Extract all of the entries and set them down verbatim.

===== MATERIAL SHOWN =====

(** * The payment gate of the sBTC DeFi intelligence API

    A shallow embedding of the payment gate of [src/index.ts]:
    [getPaymentTokenType], [paymentRequired], [verifyPayment] and the
    [GET /peg-health] handler, together with the properties the
    specification states about them.

    Conventions.
    - A JavaScript string is the [string] of its UTF-8 bytes; the gate
      only compares strings with ASCII literals, concatenates them and
      tests an ASCII prefix, which goes byte by byte, and changes their
      case (see [toUpperCase]).
    - Prices are integers ([Z]): the configured prices are 2000, 5000, 2
      and 5, and on integers below 2^53 the JavaScript operations used
      here ([Math.ceil (price / 1000)], [toString], truthiness) coincide
      with the integer operations below.
    - The outside world (ledger responses, clock, random UUID) is an
      explicit environment [Env]; an [async] function is a computation
      that threads the log of the upstream requests issued so far and
      may end in a thrown error. *)

From Stdlib Require Import ZArith QArith List Bool Ascii String Lia.
From Stdlib Require Import Numbers.DecimalString.
Import ListNotations.

Set Warnings "-register-all".

Open Scope string_scope.
Open Scope Z_scope.

(** ** JavaScript values *)

(** The values [response.json()] can produce, plus [undefined], which
    property access adds.  A number is kept as its [Number::toString]
    rendering: the gate never computes with a ledger number, it only
    compares it with a string (always unequal) or prints it. *)
Inductive JsValue : Type :=
| JUndefined
| JNull
| JBool (b : bool)
| JNum (shown : string)
| JStr (s : string)
| JArr (items : list JsValue)
| JObj (fields : list (string * JsValue)).

(** A thrown [Error] object. *)
Record JsError : Type := mkError { err_name : string; err_message : string }.

Definition TypeError (msg : string) : JsError := mkError "TypeError" msg.
Definition RangeError (msg : string) : JsError := mkError "RangeError" msg.

(** [Error.prototype.toString]. *)
Definition errorToString (e : JsError) : string :=
  if String.eqb (err_name e) "" then err_message e
  else if String.eqb (err_message e) "" then err_name e
  else err_name e ++ ": " ++ err_message e.

Definition hasKey (k : string) (fields : list (string * JsValue)) : bool :=
  existsb (fun kv => String.eqb k (fst kv)) fields.

(** [ToPrimitive] fails on an object that has a key [toString] of its
    own: the value under the key cannot be called and hides
    [Object.prototype.toString], and [valueOf] returns the object. *)
Definition notPrimitive : JsError :=
  TypeError "Cannot convert object to primitive value".

(** [ToString] as applied by a template literal.  An array prints its
    items joined by commas, so it throws when one of them does. *)
Fixpoint toString (v : JsValue) : JsError + string :=
  match v with
  | JUndefined => inr "undefined"
  | JNull => inr "null"
  | JBool true => inr "true"
  | JBool false => inr "false"
  | JNum shown => inr shown
  | JStr s => inr s
  | JArr items =>
      (fix join (l : list JsValue) : JsError + string :=
         match l with
         | [] => inr ""
         | x :: rest =>
             match (match x with
                    | JUndefined | JNull => inr ""
                    | _ => toString x
                    end) with
             | inl e => inl e
             | inr sx =>
                 match rest with
                 | [] => inr sx
                 | _ :: _ =>
                     match join rest with
                     | inl e => inl e
                     | inr sr => inr (sx ++ "," ++ sr)
                     end
                 end
             end
         end) items
  | JObj fields =>
      if hasKey "toString" fields then inl notPrimitive
      else inr "[object Object]"
  end.

(** Own property of a parsed JSON object. *)
Fixpoint lookupField (k : string) (fields : list (string * JsValue)) : JsValue :=
  match fields with
  | [] => JUndefined
  | (k', v) :: rest => if String.eqb k k' then v else lookupField k rest
  end.

(** [v.k] for the property names the gate reads ([tx_status], [tx_type],
    [contract_call], [contract_id], [sender_address]): none of them is
    defined on a prototype, so a primitive or an array yields
    [undefined]; [null] and [undefined] throw (message as in V8). *)
Definition getProp (v : JsValue) (k : string) : JsError + JsValue :=
  match v with
  | JUndefined =>
      inl (TypeError ("Cannot read properties of undefined (reading '" ++ k ++ "')"))
  | JNull =>
      inl (TypeError ("Cannot read properties of null (reading '" ++ k ++ "')"))
  | JObj fields => inr (lookupField k fields)
  | _ => inr JUndefined
  end.

(** [v?.k]. *)
Definition getPropOpt (v : JsValue) (k : string) : JsError + JsValue :=
  match v with
  | JUndefined | JNull => inr JUndefined
  | _ => getProp v k
  end.

(** [v !== s] for a string literal [s]. *)
Definition strictNeqStr (v : JsValue) (s : string) : bool :=
  match v with
  | JStr t => negb (String.eqb t s)
  | _ => true
  end.

(** ** The environment and the [async] monad *)

(** What [fetch] resolves to: [ok] and the outcome of [response.json()]. *)
Record FetchResponse : Type :=
  mkResponse { ok : bool; json : JsError + JsValue }.

Inductive FetchOutcome : Type :=
| Rejected (e : JsError)          (* the promise of [fetch] rejects *)
| Resolved (r : FetchResponse).

Record Env : Type := mkEnv {
  net : nat -> string -> FetchOutcome;  (* outcome of the n-th request, by URL *)
  Date_now : Z;                         (* [Date.now()], milliseconds *)
  randomUUID : string                   (* [crypto.randomUUID()] *)
}.

(** The URLs requested so far, oldest first. *)
Definition Log : Type := list string.

Definition Async (A : Type) : Type := Log -> (JsError + A) * Log.

Definition ret {A} (a : A) : Async A := fun log => (inr a, log).

Definition throw {A} (e : JsError) : Async A := fun log => (inl e, log).

Definition bind {A B} (m : Async A) (f : A -> Async B) : Async B :=
  fun log =>
    match m log with
    | (inl e, log') => (inl e, log')
    | (inr a, log') => f a log'
    end.

Definition lift {A} (r : JsError + A) : Async A :=
  match r with
  | inl e => throw e
  | inr a => ret a
  end.

(** [try { body } catch (error) { handler }]. *)
Definition try_catch {A} (body : Async A) (handler : JsError -> Async A) : Async A :=
  fun log =>
    match body log with
    | (inl e, log') => handler e log'
    | (inr a, log') => (inr a, log')
    end.

Declare Scope async_scope.
Delimit Scope async_scope with async.
Notation "x <- m ;; k" := (bind m (fun x => k))
  (at level 100, m at next level, right associativity) : async_scope.
Open Scope async_scope.

(** [await fetch(url)]: the request is issued (logged) whatever its outcome. *)
Definition fetch (env : Env) (url : string) : Async FetchResponse :=
  fun log =>
    (match net env (List.length log) url with
     | Rejected e => inl e
     | Resolved r => inr r
     end, (log ++ [url])%list).

(** ** Configuration *)

Module CONTRACT.
Definition address : string := "SPP5ZMH9NQDFD2K5CEQZ6P02AP8YPWMQ75TJW20M".
Definition name : string := "simple-oracle".
Definition standardPrice : Z := 2000.
Definition premiumPrice : Z := 5000.
Definition standardPriceSbtc : Z := 2.
Definition premiumPriceSbtc : Z := 5.
Definition recipient : string := "SPKH9AWG0ENZ87J1X0PBD4HETP22G8W22AFNVF8K".
End CONTRACT.

Definition HIRO_API : string := "https://api.hiro.so".

Record SbtcContracts : Type := mkSbtc { token : string; deposit : string }.

Definition SBTC : SbtcContracts :=
  mkSbtc "SM3VDXK3WZZSA84XXFKAFAF15NNZX32CTSG82JFQ4.sbtc-token"
         "SM3KNVZS30WM7F89SXKVVFY4SN9RMPZZ9FX929N0V.sbtc-deposit".

(** ** [verifyPayment] *)

Record VerifyResult : Type := mkVerify {
  valid : bool;
  error : option string;
  caller : option JsValue
}.

Definition invalid (reason : string) : VerifyResult :=
  mkVerify false (Some reason) None.

Definition expectedContract : string :=
  CONTRACT.address ++ "." ++ CONTRACT.name.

=====

RESULT FOR THIS EXERCISE
(** * The payment gate of the sBTC DeFi intelligence API

    A shallow embedding of the payment gate of [src/index.ts]:
    [getPaymentTokenType], [paymentRequired], [verifyPayment] and the
    [GET /peg-health] handler, together with the properties the
    specification states about them.

    Conventions.
    - A JavaScript string is the [string] of its UTF-8 bytes; the gate
      only compares strings with ASCII literals, concatenates them and
      tests an ASCII prefix, which goes byte by byte, and changes their
      case (see [toUpperCase]).
    - Prices are integers ([Z]): the configured prices are 2000, 5000, 2
      and 5, and on integers below 2^53 the JavaScript operations used
      here ([Math.ceil (price / 1000)], [toString], truthiness) coincide
      with the integer operations below.
    - The outside world (ledger responses, clock, random UUID) is an
      explicit environment [Env]; an [async] function is a computation
      that threads the log of the upstream requests issued so far and
      may end in a thrown error. *)

From Stdlib Require Import ZArith QArith List Bool Ascii String Lia.
From Stdlib Require Import Numbers.DecimalString.
Import ListNotations.

Set Warnings "-register-all".

Open Scope string_scope.
Open Scope Z_scope.

(** ** JavaScript values *)

(** The values [response.json()] can produce, plus [undefined], which
    property access adds.  A number is kept as its [Number::toString]
    rendering: the gate never computes with a ledger number, it only
    compares it with a string (always unequal) or prints it. *)
Inductive JsValue : Type :=
| JUndefined
| JNull
| JBool (b : bool)
| JNum (shown : string)
| JStr (s : string)
| JArr (items : list JsValue)
| JObj (fields : list (string * JsValue)).

(** A thrown [Error] object. *)
Record JsError : Type := mkError { err_name : string; err_message : string }.

Definition TypeError (msg : string) : JsError := mkError "TypeError" msg.
Definition RangeError (msg : string) : JsError := mkError "RangeError" msg.

(** [Error.prototype.toString]. *)
Definition errorToString (e : JsError) : string :=
  if String.eqb (err_name e) "" then err_message e
  else if String.eqb (err_message e) "" then err_name e
  else err_name e ++ ": " ++ err_message e.

Definition hasKey (k : string) (fields : list (string * JsValue)) : bool :=
  existsb (fun kv => String.eqb k (fst kv)) fields.

(** [ToPrimitive] fails on an object that has a key [toString] of its
    own: the value under the key cannot be called and hides
    [Object.prototype.toString], and [valueOf] returns the object. *)
Definition notPrimitive : JsError :=
  TypeError "Cannot convert object to primitive value".

(** [ToString] as applied by a template literal.  An array prints its
    items joined by commas, so it throws when one of them does. *)
Fixpoint toString (v : JsValue) : JsError + string :=
  match v with
  | JUndefined => inr "undefined"
  | JNull => inr "null"
  | JBool true => inr "true"
  | JBool false => inr "false"
  | JNum shown => inr shown
  | JStr s => inr s
  | JArr items =>
      (fix join (l : list JsValue) : JsError + string :=
         match l with
         | [] => inr ""
         | x :: rest =>
             match (match x with
                    | JUndefined | JNull => inr ""
                    | _ => toString x
                    end) with
             | inl e => inl e
             | inr sx =>
                 match rest with
                 | [] => inr sx
                 | _ :: _ =>
                     match join rest with
                     | inl e => inl e
                     | inr sr => inr (sx ++ "," ++ sr)
                     end
                 end
             end
         end) items
  | JObj fields =>
      if hasKey "toString" fields then inl notPrimitive
      else inr "[object Object]"
  end.

(** Own property of a parsed JSON object. *)
Fixpoint lookupField (k : string) (fields : list (string * JsValue)) : JsValue :=
  match fields with
  | [] => JUndefined
  | (k', v) :: rest => if String.eqb k k' then v else lookupField k rest
  end.

(** [v.k] for the property names the gate reads ([tx_status], [tx_type],
    [contract_call], [contract_id], [sender_address]): none of them is
    defined on a prototype, so a primitive or an array yields
    [undefined]; [null] and [undefined] throw (message as in V8). *)
Definition getProp (v : JsValue) (k : string) : JsError + JsValue :=
  match v with
  | JUndefined =>
      inl (TypeError ("Cannot read properties of undefined (reading '" ++ k ++ "')"))
  | JNull =>
      inl (TypeError ("Cannot read properties of null (reading '" ++ k ++ "')"))
  | JObj fields => inr (lookupField k fields)
  | _ => inr JUndefined
  end.

(** [v?.k]. *)
Definition getPropOpt (v : JsValue) (k : string) : JsError + JsValue :=
  match v with
  | JUndefined | JNull => inr JUndefined
  | _ => getProp v k
  end.

(** [v !== s] for a string literal [s]. *)
Definition strictNeqStr (v : JsValue) (s : string) : bool :=
  match v with
  | JStr t => negb (String.eqb t s)
  | _ => true
  end.

(** ** The environment and the [async] monad *)

(** What [fetch] resolves to: [ok] and the outcome of [response.json()]. *)
Record FetchResponse : Type :=
  mkResponse { ok : bool; json : JsError + JsValue }.

Inductive FetchOutcome : Type :=
| Rejected (e : JsError)          (* the promise of [fetch] rejects *)
| Resolved (r : FetchResponse).

Record Env : Type := mkEnv {
  net : nat -> string -> FetchOutcome;  (* outcome of the n-th request, by URL *)
  Date_now : Z;                         (* [Date.now()], milliseconds *)
  randomUUID : string                   (* [crypto.randomUUID()] *)
}.

(** The URLs requested so far, oldest first. *)
Definition Log : Type := list string.

Definition Async (A : Type) : Type := Log -> (JsError + A) * Log.

Definition ret {A} (a : A) : Async A := fun log => (inr a, log).

Definition throw {A} (e : JsError) : Async A := fun log => (inl e, log).

Definition bind {A B} (m : Async A) (f : A -> Async B) : Async B :=
  fun log =>
    match m log with
    | (inl e, log') => (inl e, log')
    | (inr a, log') => f a log'
    end.

Definition lift {A} (r : JsError + A) : Async A :=
  match r with
  | inl e => throw e
  | inr a => ret a
  end.

(** [try { body } catch (error) { handler }]. *)
Definition try_catch {A} (body : Async A) (handler : JsError -> Async A) : Async A :=
  fun log =>
    match body log with
    | (inl e, log') => handler e log'
    | (inr a, log') => (inr a, log')
    end.

Declare Scope async_scope.
Delimit Scope async_scope with async.
Notation "x <- m ;; k" := (bind m (fun x => k))
  (at level 100, m at next level, right associativity) : async_scope.
Open Scope async_scope.

(** [await fetch(url)]: the request is issued (logged) whatever its outcome. *)
Definition fetch (env : Env) (url : string) : Async FetchResponse :=
  fun log =>
    (match net env (List.length log) url with
     | Rejected e => inl e
     | Resolved r => inr r
     end, (log ++ [url])%list).

(** ** Configuration *)

Module CONTRACT.
Definition address : string := "SPP5ZMH9NQDFD2K5CEQZ6P02AP8YPWMQ75TJW20M".
Definition name : string := "simple-oracle".
Definition standardPrice : Z := 2000.
Definition premiumPrice : Z := 5000.
Definition standardPriceSbtc : Z := 2.
Definition premiumPriceSbtc : Z := 5.
Definition recipient : string := "SPKH9AWG0ENZ87J1X0PBD4HETP22G8W22AFNVF8K".
End CONTRACT.

Definition HIRO_API : string := "https://api.hiro.so".

Record SbtcContracts : Type := mkSbtc { token : string; deposit : string }.

Definition SBTC : SbtcContracts :=
  mkSbtc "SM3VDXK3WZZSA84XXFKAFAF15NNZX32CTSG82JFQ4.sbtc-token"
         "SM3KNVZS30WM7F89SXKVVFY4SN9RMPZZ9FX929N0V.sbtc-deposit".

(** ** [verifyPayment] *)

Record VerifyResult : Type := mkVerify {
  valid : bool;
  error : option string;
  caller : option JsValue
}.

Definition invalid (reason : string) : VerifyResult :=
  mkVerify false (Some reason) None.

Definition expectedContract : string :=
  CONTRACT.address ++ "." ++ CONTRACT.name.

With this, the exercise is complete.